## Excerpted data
(* ===== verification/WsChatLaws.v ===== *)
(** * WsChatLaws: what websocket-chat.rs promises

    The transition system of all that can happen to the handlers of websocket-chat.rs, their
    threads and their connections, in every interleaving. *)
From stdpp Require Import base list gmap strings.
From Stdlib Require Import Strings.Byte NArith Lia.
From S2P Require Import Prelude Errors StdIo HttpApi Mpsc HttpBody Body BodyLaws Buffered ReadQueue.
From S2P Require Import Message Request Response Upgrade Tls Connection Server Examples.
From S2P Require Import Chat ChatLaws WebSocket WsChat.

(** ** A user joins *)
Section join.
Context `{!HttpApi}.
Context (visit : gmap N (Sender Event) -> list (N * Sender Event)).
Hypothesis visit_all : forall us, visit us ≡ₚ map_to_list us.

(** Who is told: every user that still listens has the event at the end of its channel, the
    others are removed. *)
Definition told (event : Event) (us : gmap N (Sender Event)) (events events' : store Event)
    (us' : gmap N (Sender Event)) : Prop :=
  forall id t, us !! id = Some t ->
    match chans events !! tx t with
    | Some (Build_chan q a true) =>
        us' !! id = Some t /\ chans events' !! tx t = Some (Build_chan (q ++ [event]) a true)
    | _ => us' !! id = None
    end.

Lemma broadcast_spec {E} event (r : room) :
  senders_distinct (users (r_chat r)) ->
  exists us events, broadcast visit (E := E) event r =
      Ok tt (Build_room (Build_chat us (next_user_id (r_chat r)) (forwarders (r_chat r))) events (r_bodies r)) /\
    us ⊆ users (r_chat r) /\ told event (users (r_chat r)) (r_events r) events us.
Proof.
  intros Hd.
  destruct (publish_spec (fun _ => false) event E (visit (users (r_chat r))) r (visit_all _) Hd)
    as (us & events & Hp & _ & Hus & Hin & _).
  exists us, events. split; [exact Hp|]. subst us. split; [apply map_filter_subseteq|].
  intros id t Ht. pose proof (Hin id t Ht) as Hc.
  destruct (chans (r_events r) !! tx t) as [[q a []]|] eqn:Hch; [split| |].
  - apply map_lookup_filter_Some_2; [done|]. unfold stays. cbn. by rewrite Hch.
  - exact Hc.
  - apply map_lookup_filter_None_2. right. intros t' Ht'. rewrite Ht in Ht'. injection Ht' as <-.
    unfold stays. cbn. rewrite Hch. by intros [].
  - apply map_lookup_filter_None_2. right. intros t' Ht'. rewrite Ht in Ht'. injection Ht' as <-.
    unfold stays. cbn. rewrite Hch. by intros [].
Qed.

(** Joining websocket-chat.rs: everybody who still listens is told the new id, the new
    user as its first event. *)
Theorem ws_join_told {E} (r : room) :
  senders_distinct (users (r_chat r)) -> users (r_chat r) !! next_user_id (r_chat r) = None ->
  (forall id t, users (r_chat r) !! id = Some t -> tx t < next_chan (r_events r)) ->
  let id := next_user_id (r_chat r) in
  exists r', ws_join visit (E := E) r = Ok (id, Build_Receiver (next_chan (r_events r))) r' /\
    users (r_chat r') !! id = Some (Build_Sender (next_chan (r_events r))) /\
    chans (r_events r') !! next_chan (r_events r) = Some (Build_chan [User id] true true) /\
    told (User id) (users (r_chat r)) (r_events r) (r_events r') (users (r_chat r')).
Proof.
  intros Hd Hfresh Hold id. set (c := next_chan (r_events r)).
  set (r1 := Build_room (Build_chat (<[id := Build_Sender c]> (users (r_chat r))) (wrap64 (id + 1)) (forwarders (r_chat r)))
    (Build_store (S c) (<[c := Build_chan [] true true]> (chans (r_events r)))) (r_bodies r)).
  assert (Hrun : ws_join visit (E := E) r =
    (broadcast visit (User id);;; ret (id, Build_Receiver c)) r1).
  { unfold ws_join, fetch_add, insert_user, modify_chat, modify, bind, get_state, ret, channel, the_store.
    cbn. by rewrite Hfresh. }
  destruct (broadcast_spec (E := E) (User id) r1) as (us & events & Hb & Hsub & Htold).
  { intros i j t. cbn. intros [[<- <-]|[Hne Hi]]%lookup_insert_Some [[<- Ht]|[Hne' Hj]]%lookup_insert_Some.
    - done.
    - apply Hold in Hj. cbn in Hj. unfold c in Hj. lia.
    - subst t. apply Hold in Hi. cbn in Hi. unfold c in Hi. lia.
    - by apply (Hd i j t). }
  eexists. split; [rewrite Hrun; unfold bind; by rewrite Hb|]. cbn.
  pose proof (Htold id (Build_Sender c)) as Hnew. cbn in Hnew. rewrite !lookup_insert_eq in Hnew.
  destruct (Hnew eq_refl) as [Hu Hc]. split_and!; [exact Hu|exact Hc|].
  intros i t Hi. assert (i <> id) by (intros ->; unfold id in Hi; by rewrite Hfresh in Hi).
  specialize (Htold i t). cbn in Htold. rewrite lookup_insert_ne in Htold by done.
  specialize (Htold Hi). rewrite lookup_insert_ne in Htold; [done|].
  apply Hold in Hi. unfold c. lia.
Qed.
End join.

(** ** The program *)
Section hub.
Context `{!HttpApi} {Net C : Type}.

(** The map and the channels, and the connections *)
Abbreviation W := (room * Net)%type.
#[local] Instance world_events : HasStore W Event := {|
  get_store w := r_events w.1;
  set_store s w := (Build_room (r_chat w.1) s (r_bodies w.1), w.2);
|}.
#[local] Instance world_chat : HasChat W := {|
  get_chat w := r_chat w.1;
  set_chat c w := (Build_room c (r_events w.1) (r_bodies w.1), w.2);
|}.

Context `{!Conn W C} `{!Tungstenite W C}.
Context (to_message : Event -> WsMessage (W := W) (C := C))
  (to_text : WsMessage (W := W) (C := C) -> bytes + boxed_error).
Abbreviation Ws := (WebSocket (W := W) (C := C)).
Abbreviation session := (ws_session W C).

(** The connections do not touch the map and the channels. *)
Class NetworkOnly := {
  clone_room E (c c' : C) (w w' : W) : clone (E := E) c w = Ok c' w' -> w'.1 = w.1;
  raw_room E (c : C) (ws : Ws) (w w' : W) : from_raw_socket (E := E) c w = Ok ws w' -> w'.1 = w.1;
  read_room E (ws ws' : Ws) (w w' : W) x : ws_read (E := E) (ws, w) = Ok x (ws', w') -> w'.1 = w.1;
  send_room E (ws ws' : Ws) (w w' : W) msg x :
    ws_send (E := E) msg (ws, w) = Ok x (ws', w') -> w'.1 = w.1;
  drop_room E (ws : Ws) (w w' : W) : drop_value (E := E) ws w = Ok tt w' -> w'.1 = w.1;
}.

(** *** Its state

    With the events that were sent to the user, and how many there had been when it joined;
    and all events, in the order in which they were told to the users of the map. *)
Record ws_entry := {
  e_session : session;
  e_got : list Event;
  e_since : nat;
}.
Record ws_hub := {
  wh_world : W;
  wh_entries : list ws_entry;
  wh_log : list Event;
}.

Definition new_ws_hub (net : Net) : ws_hub := {|
  wh_world := ({|
    r_chat := {| users := ∅; next_user_id := 1; forwarders := [] |};
    r_events := {| next_chan := 0; chans := ∅ |};
    r_bodies := {| next_chan := 0; chans := ∅ |} |}, net);
  wh_entries := [];
  wh_log := [];
|}.

(** *** Its steps *)

(** The event that the writing thread takes and ws_sends; the event that the reading thread
    ws_tells the users *)
Definition ws_sends (s : session) (w : W) : list Event :=
  match ws_writer s, recv (E := boxed_error) (ws_rx s) w with
  | Some ws, Ok (Some event) w' =>
      match ws_send (E := boxed_error) (to_message event) (ws, w') with
      | Ok (inl _) _ => [event]
      | _ => []
      end
  | _, _ => []
  end.
Definition ws_tells (s : session) (w : W) : list Event :=
  match ws_reader s with
  | Some ws =>
      match ws_read (E := boxed_error) (ws, w) with
      | Ok (inl msg) _ => match to_text msg with inl text => [Message (ws_id s) text] | inr _ => [] end
      | _ => []
      end
  | None => []
  end.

## Requirement
Begin at the first line of the records above and quote every line verbatim through the one that contains "exists us events, broadcast".

## Answer
(* ===== verification/WsChatLaws.v ===== *)
(** * WsChatLaws: what websocket-chat.rs promises

    The transition system of all that can happen to the handlers of websocket-chat.rs, their
    threads and their connections, in every interleaving. *)
From stdpp Require Import base list gmap strings.
From Stdlib Require Import Strings.Byte NArith Lia.
From S2P Require Import Prelude Errors StdIo HttpApi Mpsc HttpBody Body BodyLaws Buffered ReadQueue.
From S2P Require Import Message Request Response Upgrade Tls Connection Server Examples.
From S2P Require Import Chat ChatLaws WebSocket WsChat.

(** ** A user joins *)
Section join.
Context `{!HttpApi}.
Context (visit : gmap N (Sender Event) -> list (N * Sender Event)).
Hypothesis visit_all : forall us, visit us ≡ₚ map_to_list us.

(** Who is told: every user that still listens has the event at the end of its channel, the
    others are removed. *)
Definition told (event : Event) (us : gmap N (Sender Event)) (events events' : store Event)
    (us' : gmap N (Sender Event)) : Prop :=
  forall id t, us !! id = Some t ->
    match chans events !! tx t with
    | Some (Build_chan q a true) =>
        us' !! id = Some t /\ chans events' !! tx t = Some (Build_chan (q ++ [event]) a true)
    | _ => us' !! id = None
    end.

Lemma broadcast_spec {E} event (r : room) :
  senders_distinct (users (r_chat r)) ->
  exists us events, broadcast visit (E := E) event r =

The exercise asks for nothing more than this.